El tema del sonido de las cajas tiene que ver con dos cosas:


El volumen de la misma.
Las características del parlante.
No resto importancia al hecho de que las cajas que vos diseñás puedan tener algun efecto especial sobre la generación de ondas estacionarias en el interior (seguramente no se puedan producir por la forma de la caja ), pero eso no es lo que verdaderamente importa a la hora de diseñar un baffle, sino los valores que te indiqué arriba.

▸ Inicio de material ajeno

(* ===== verification/Json.v ===== *)
(** * JSON text: [json.dumps] (CPython 3.11, Lib/json/encoder.py)

    The program turns values into JSON text twice: [json.dumps(response,
    indent=2)] for the log record (app.py 90) and Flask's [jsonify] for the
    body of every answer (app.py 91 and 94), which calls [json.dumps] with
    its own options.  [encode_basestring_ascii] is the string encoder with
    [ensure_ascii] (the default of both); [encode] is [_iterencode] with
    [_iterencode_dict]: [null], [true], [false], [int.__repr__], the float
    representation, and dicts with their members in insertion order or
    sorted by key, with the separators and the indentation of the options.
    A value [json.dumps] cannot encode raises [TypeError] from
    [JSONEncoder.default] at the first such value it meets.  Characters are
    the code points 0 to 255 ([ascii] read as Latin-1).  [float.__repr__]
    is a parameter [float_repr]: a [VFloat] stands for a double whose
    shortest representation the development does not compute.

    [parse_value] is a reference reader for the text [encode] produces (the
    part of [json.loads] it needs), used to state what the text determines:
    it reads numbers as their token text.  The theorems: the text of a
    serializable value reads back as its tree ([dumps_roundtrip]); the
    characters of the text are printable ASCII or the newline of an indent
    ([dumps_chars]). *)

From S2P Require Import Prelude PyValue.
From stdpp Require Import pretty.
From Stdlib Require Import Ascii QArith_base.
Local Open Scope nat_scope.
Local Open Scope string_scope.

(** ** Strings *)

Definition hex_char (n : nat) : ascii :=
  ascii_of_nat (if Nat.ltb n 10 then 48 + n else 87 + n).

(** [ESCAPE_DCT] and the [\uXXXX] escape of [py_encode_basestring_ascii]:
    every character outside the printable range is escaped, and so are the
    backslash and the double quote *)
Definition json_escape (a : ascii) : string :=
  let n := nat_of_ascii a in
  if decide (a = "\"%char) then String "\" (String "\" EmptyString)
  else if decide (a = dquote) then String "\" (String dquote EmptyString)
  else if decide (n = 8) then "\b"
  else if decide (n = 12) then "\f"
  else if decide (n = 10) then "\n"
  else if decide (n = 13) then "\r"
  else if decide (n = 9) then "\t"
  else if decide (32 <= n <= 126) then String a EmptyString
  else "\u00" ++ String (hex_char (n / 16)) (String (hex_char (n mod 16)) EmptyString).

Fixpoint escape_ascii (s : string) : string :=
  match s with
  | EmptyString => EmptyString
  | String a s' => json_escape a ++ escape_ascii s'
  end.

Definition encode_basestring_ascii (s : string) : string :=
  String dquote (escape_ascii s ++ String dquote EmptyString).

(** ** Options *)

(** [indent], [separators] and [sort_keys] of [json.dumps] *)
Record dump_opts := {
  opt_indent : option nat;
  opt_item_sep : string;
  opt_key_sep : string;
  opt_sort_keys : bool
}.

(** [json.dumps(response, indent=2)] (app.py 90): with an indent the
    separators default to [(',', ': ')]; keys keep their order. *)
Definition log_opts : dump_opts :=
  {| opt_indent := Some 2; opt_item_sep := ","; opt_key_sep := ": ";
     opt_sort_keys := false |}.

(** ** Sorting members by key *)

(** [sorted(dct.items())]: the keys of a dict are distinct, so the order is
    the order of the keys; [insert_by_key] keeps equal keys in their order. *)
Fixpoint insert_by_key {A} (m : string * A) (l : list (string * A)) : list (string * A) :=
  match l with
  | [] => [m]
  | m' :: l' => if String.leb m.1 m'.1 then m :: m' :: l' else m' :: insert_by_key m l'
  end.

Fixpoint sort_by_key {A} (l : list (string * A)) : list (string * A) :=
  match l with
  | [] => []
  | m :: l' => insert_by_key m (sort_by_key l')
  end.

(** ** The encoder *)

Fixpoint spaces (n : nat) : string :=
  match n with 0 => EmptyString | S n' => String " " (spaces n') end.

(** [sep.join(items)] *)
Fixpoint join_with (sep : string) (items : list string) : string :=
  match items with
  | [] => EmptyString
  | [x] => x
  | x :: items' => x ++ sep ++ join_with sep items'
  end.

(** The first exception of a list of results, or all the values *)
Fixpoint all_ok {E A} (l : list (res E A)) : res E (list A) :=
  match l with
  | [] => Ok []
  | Ok a :: l' => match all_ok l' with Ok xs => Ok (a :: xs) | Raise e => Raise e end
  | Raise e :: _ => Raise e
  end.

Section Encoder.
Context (float_repr : Q -> string) (opts : dump_opts).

Las características del parlante (los famosos parámetros de Thiele-Small + algunos otros de señal "fuerte") son los que determinan *el tipo de caja* que mejor se adapta a un parlante determinado: sellada o bass-reflex (esas que tienen un hueco con un caño)...pero claro, hay parlantes que se pueden poner en cualquiera de ellas y otros que solo se adaptan a un único tipo. También determinan otro montón de cosas...pero eso es mejor leerlo...
El volumen de la caja determina la frecuencia de resonancia del conjunto parlante+caja, y esta frecuencia determina cual es la frecuencia mas baja que el conjunto caja+parlante puede reproducir con nivel aceptable (no es exactamente así por que le faltan algunas cosas, pero se entiende la idea, eh?).
En las fotos que has publicado se puede ver que el montaje del parlante a la caja facetada no tiene un ajuste perfecto, sino que parece quedar algunas "ventilaciones" por los costados...y eso transformaría la caja en una suerte de bass-reflex ajustada a....a saber donde  

Lamentablemente, la medición de las cajas+parlantes requiere algunos instriumentos un poco especiales (el micrófono) y algo de soft que se puede conseguir por ahí...con costo y sin costo, hay de los dos...pero bueno...hay que estudiar un poco para saber que es lo que se está midiendo y entender los resultados de cualquier modificación.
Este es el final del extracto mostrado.